About the Regulatory Affairs Manager role

Pursuing Regulatory Affairs Manager jobs means stepping into a critical, strategic role at the very heart of life sciences industries. These professionals act as the essential bridge between innovative companies and the complex world of government regulations, ensuring that products like pharmaceuticals, medical devices, and biotechnology therapies can be developed, approved, and maintained on the market legally, safely, and efficiently. The core mission of a Regulatory Affairs Manager is to navigate the intricate global regulatory landscape, securing and maintaining the necessary approvals from health authorities such as the FDA (U.S.), EMA (Europe), and other national bodies, while ensuring full compliance throughout a product's entire lifecycle.

The typical responsibilities of a Regulatory Affairs Manager are vast and pivotal. They lead the planning, preparation, compilation, and submission of high-quality regulatory dossiers for new product approvals, clinical trial applications, and license renewals. A significant part of the role involves managing post-approval changes, including variations, amendments, and line extensions.
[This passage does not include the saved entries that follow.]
(* ===== verification/PipelineProps.v ===== *)
(** * The pipeline from bytes to the enriched product

    What a candidate becomes, what the strategies give, and the theorems about
    [enrich_product]. *)

From S2P Require Import Tokens Fd Metar Taf Sigmet Dcp DateText Geo.
From S2P Require Import Watch Outlook Climate Reports Hml Mos BulletinProps WatchProps.
From S2P Require Import Prelude Text Utf8 Regex Calendar Catalog CatalogData Policy ParseSupport Header HeaderProps Envelope.
From S2P Require Import Vtec VtecProps BodyEnrich BodyProps Classify Assemble.

(** ** What an enrichment says *)

Section shape.

Definition artifact_family (a : ProductArtifact) : bytes :=
  match a with
  | ArtMetar _ => str "metar_collective"
  | ArtTaf _ => str "taf_bulletin"
  | ArtDcp _ => str "dcp_telemetry_bulletin"
  | ArtFd _ => str "fd_bulletin"
  | ArtPirep _ => str "pirep_bulletin"
  | ArtSigmet _ => str "sigmet_bulletin"
  | ArtLsr _ => str "lsr_bulletin"
  | ArtCli _ => str "cli_bulletin"
  | ArtCwa _ => str "cwa_bulletin"
  | ArtWwp _ => str "wwp_bulletin"
  | ArtSaw _ => str "saw_bulletin"
  | ArtSel _ => str "sel_bulletin"
  | ArtCf6 _ => str "cf6_bulletin"
  | ArtDsm _ => str "dsm_bulletin"
  | ArtHml _ => str "hml_bulletin"
  | ArtMos _ => str "mos_bulletin"
  | ArtMcd _ => str "mcd_bulletin"
  | ArtEro _ => str "ero_bulletin"
  | ArtSpcOutlook _ => str "spc_outlook_bulletin"
  end.

(** The families a text product reaches only when the catalog routes it there. *)
Definition artifact_route (a : ProductArtifact) : option TextProductRouting :=
  match a with
  | ArtFd _ => Some RouteFd
  | ArtSigmet _ => Some RouteSigmet
  | ArtCli _ => Some RouteCli
  | ArtCwa _ => Some RouteCwa
  | ArtWwp _ => Some RouteWwp
  | ArtSaw _ => Some RouteSaw
  | ArtSel _ => Some RouteSel
  | ArtHml _ => Some RouteHml
  | ArtMcd _ => Some RouteMcd
  | ArtEro _ => Some RouteEro
  | ArtSpcOutlook _ => Some RouteSpcOutlook
  | _ => None
  end.

Definition gate_ok (policy : option ResolvedTextProductPolicy) (a : ProductArtifact) : Prop :=
  forall route, artifact_route a = Some route -> option_map pol_routing policy = Some route.

(** METAR and TAF bulletins have no body. *)
Definition bodiless (family : bytes) : bool := eqb family (str "metar_collective") || eqb family (str "taf_bulletin").

(** An artifact has its family; without one the product is generic or says why. *)
Definition parsed_ok (e : ProductEnrichment) : Prop :=
  match en_parsed e with
  | Some a => en_family e = Some (artifact_family a)
  | None => en_family e = Some (str "nws_text_product") \/ en_issues e <> []
  end.

Context `{Chrono} `{DataTables} `{StampParser} `{engine : RegexEngine} `{winnow : Winnow} `{DateText} `{Libm} `{XmlReader} `{FilenameStamp}.

Definition text_enriched (c : TextClassificationContext) (filename : bytes) (e : ProductEnrichment) : Prop :=
  en_source e = FromTextHeader /\ en_header e = Some (tc_header c) /\ en_wmo_header e = None /\
  en_pil e = tc_pil c /\ en_bbb_kind e = tc_bbb_kind c /\ en_container e = container_from_filename filename /\
  en_office e = wmo_office_entry (h_cccc (tc_header c)) /\
  en_wmo_prefix e = match tc_pil c with Some pil => wmo_prefix_for_pil pil | None => None end /\
  parsed_ok e /\ (forall a, en_parsed e = Some a -> gate_ok (tc_policy c) a) /\
  exists family issues extra,
    en_family e = Some family /\ en_issues e = issues ++ extra /\
    if bodiless family then en_body e = None /\ issues = []
    else assemble_optional_body (request_of c) = Ret (en_body e, issues).

Definition wmo_enriched (h : WmoHeader) (filename : bytes) (e : ProductEnrichment) : Prop :=
  en_source e = FromWmoBulletin /\ en_header e = None /\ en_wmo_header e = Some h /\
  (en_pil e = None \/ en_pil e = Some (str "CWA") /\ en_family e = Some (str "cwa_bulletin")) /\ en_bbb_kind e = None /\
  en_container e = container_from_filename filename /\ en_office e = wmo_office_entry (w_cccc h) /\
  en_wmo_prefix e = match en_pil e with Some pil => wmo_prefix_for_pil pil | None => None end /\
  parsed_ok e /\ en_family e <> Some (str "nws_text_product") /\ en_body e = None.

(** ** Outcomes that follow from others *)

(** [r] panics only if [r0] does; what it returns has [P]. *)
Definition follows {A B} (r0 : outcome A) (P : B -> Prop) (r : outcome B) : Prop :=
  match r with Ret b => P b | Panic => returns r0 = false end.

Definition yields {A} (P : A -> Prop) (r : outcome A) : Prop := match r with Ret a => P a | Panic => True end.

Lemma follows_ret {A B} (r0 : outcome A) (P : B -> Prop) b : P b -> follows r0 P (Ret b).
Proof. done. Qed.

Lemma follows_map {A B} (f : A -> B) (r0 : outcome A) (P : B -> Prop) :
  (forall a, r0 = Ret a -> P (f a)) -> follows r0 P (map_outcome f r0).
Proof. intros Hf. destruct r0 as [a|]; [|done]. by apply Hf. Qed.

(** ** Candidates of text products *)

Definition text_candidate (c : TextClassificationContext) (candidate : ClassificationCandidate) : Prop :=
  forall filename raw, follows (assemble_optional_body (request_of c)) (text_enriched c filename)
    (assemble_product_enrichment candidate filename raw).

Lemma office_of_text h : office_for_headers (Some h) None = wmo_office_entry (h_cccc h).
Proof. unfold office_for_headers. by destruct (wmo_office_entry _). Qed.

Lemma specialized_enriched c family title filename issues art :
  family = artifact_family art -> gate_ok (tc_policy c) art -> bodiless family = false ->
  follows (assemble_optional_body (request_of c)) (text_enriched c filename)
    (assemble_specialized_enrichment FromTextHeader family title filename (tc_pil c) (Some (tc_header c)) None
      (tc_bbb_kind c) (request_of c) issues art).
Proof.
  intros Hf Hg Hb. apply follows_map. intros [body body_issues] Hr. unfold text_enriched, parsed_ok.
  cbn [build_enrichment en_source en_header en_wmo_header en_pil en_bbb_kind en_container en_office en_wmo_prefix en_parsed en_family
       en_issues en_body]. rewrite office_of_text.
  repeat (split; [done|]). split; [by rewrite Hf|]. split; [by intros a [= <-]|]. exists family, body_issues, issues.
  split; [done|]. split; [done|]. by rewrite Hb.
Qed.

Lemma malformed_enriched c family title kind code message :
  bodiless family = false -> text_candidate c (malformed_text c family title (request_of c) kind code message).
Proof.
  intros Hb filename raw. apply follows_map. intros [body body_issues] Hr. unfold text_enriched, parsed_ok.
  cbn [build_enrichment en_source en_header en_wmo_header en_pil en_bbb_kind en_container en_office en_wmo_prefix en_parsed en_family
       en_issues en_body mf_source mf_header mf_wmo_header mf_pil mf_bbb_kind mf_family mf_title mf_issues]. rewrite office_of_text.
  repeat (split; [done|]). split; [right; by intros [_ ?]%app_eq_nil|]. split; [done|].
  eexists family, body_issues, _. split; [done|]. split; [done|]. by rewrite Hb.
Qed.

(** A METAR or TAF artifact. *)
Lemma bodiless_enriched c filename art issues title family :
  family = artifact_family art -> artifact_route art = None -> bodiless family = true ->
  text_enriched c filename
    (build_enrichment (mk_enrichment FromTextHeader (Some family) (Some title) (container_from_filename filename) (tc_pil c) None
      (office_for_headers (Some (tc_header c)) None) (Some (tc_header c)) None (tc_bbb_kind c) None (Some art) issues)).
Proof.
  intros Hf Hg Hb. unfold text_enriched, parsed_ok.
  cbn [build_enrichment en_source en_header en_wmo_header en_pil en_bbb_kind en_container en_office en_wmo_prefix en_parsed en_family
       en_issues en_body]. rewrite office_of_text.
  repeat (split; [done|]). split; [by rewrite Hf|]. split; [by intros a [= <-]; intros route; rewrite Hg|].
  exists family, [], issues. split; [done|]. split; [done|]. by rewrite Hb.
Qed.

Lemma malformed_bodiless c family title kind code message :
  bodiless family = true -> text_candidate c (malformed_text c family title None kind code message).
Proof.
  intros Hb filename raw. apply follows_ret. unfold text_enriched, parsed_ok.
  cbn [build_enrichment en_source en_header en_wmo_header en_pil en_bbb_kind en_container en_office en_wmo_prefix en_parsed en_family
       en_issues en_body mf_source mf_header mf_wmo_header mf_pil mf_bbb_kind mf_family mf_title mf_issues]. rewrite office_of_text.
  repeat (split; [done|]). split; [by right|]. split; [done|]. eexists family, [], _. split; [done|]. split; [done|]. by rewrite Hb.
Qed.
They are responsible for meticulously interpreting evolving regulations, advising internal cross-functional teams—including R&D, Clinical, Quality, and Marketing—on regulatory strategy and requirements, and ensuring all company practices and promotional materials are compliant. Furthermore, they serve as the primary point of contact for regulatory agencies, managing all communications, inquiries, and audits. For medical devices, this extends to managing conformity assessments under regulations like the EU MDR and overseeing post-market surveillance activities.

To excel in Regulatory Affairs Manager jobs, candidates typically need a strong educational foundation, usually a Bachelor’s or advanced degree in a Life Science such as Pharmacy, Biology, Chemistry, or Biomedical Engineering. Several years of progressive experience within regulatory affairs in a relevant industry are a standard prerequisite. The skill set required is both technical and interpersonal. Professionals must possess an in-depth, up-to-date knowledge of regional and international regulatory guidelines and legislation. Exceptional attention to detail is non-negotiable for document management, alongside superb written and verbal communication skills for crafting submissions and negotiating with authorities. Strategic thinking, project management prowess, and the ability to solve complex problems under pressure are hallmarks of a successful manager. Fluency in English is almost universally required, often alongside other languages depending on the region.

Ultimately, Regulatory Affairs Manager jobs are ideal for detail-oriented strategists who thrive on challenge and have a passion for bringing groundbreaking medical products to market. They play a defensive role in mitigating risk and an offensive role in shaping product strategy, making them indispensable leaders who ensure that scientific innovation successfully translates into real-world treatments for patients. The career path offers continuous learning in a dynamic global environment, with opportunities to impact public health on a significant scale.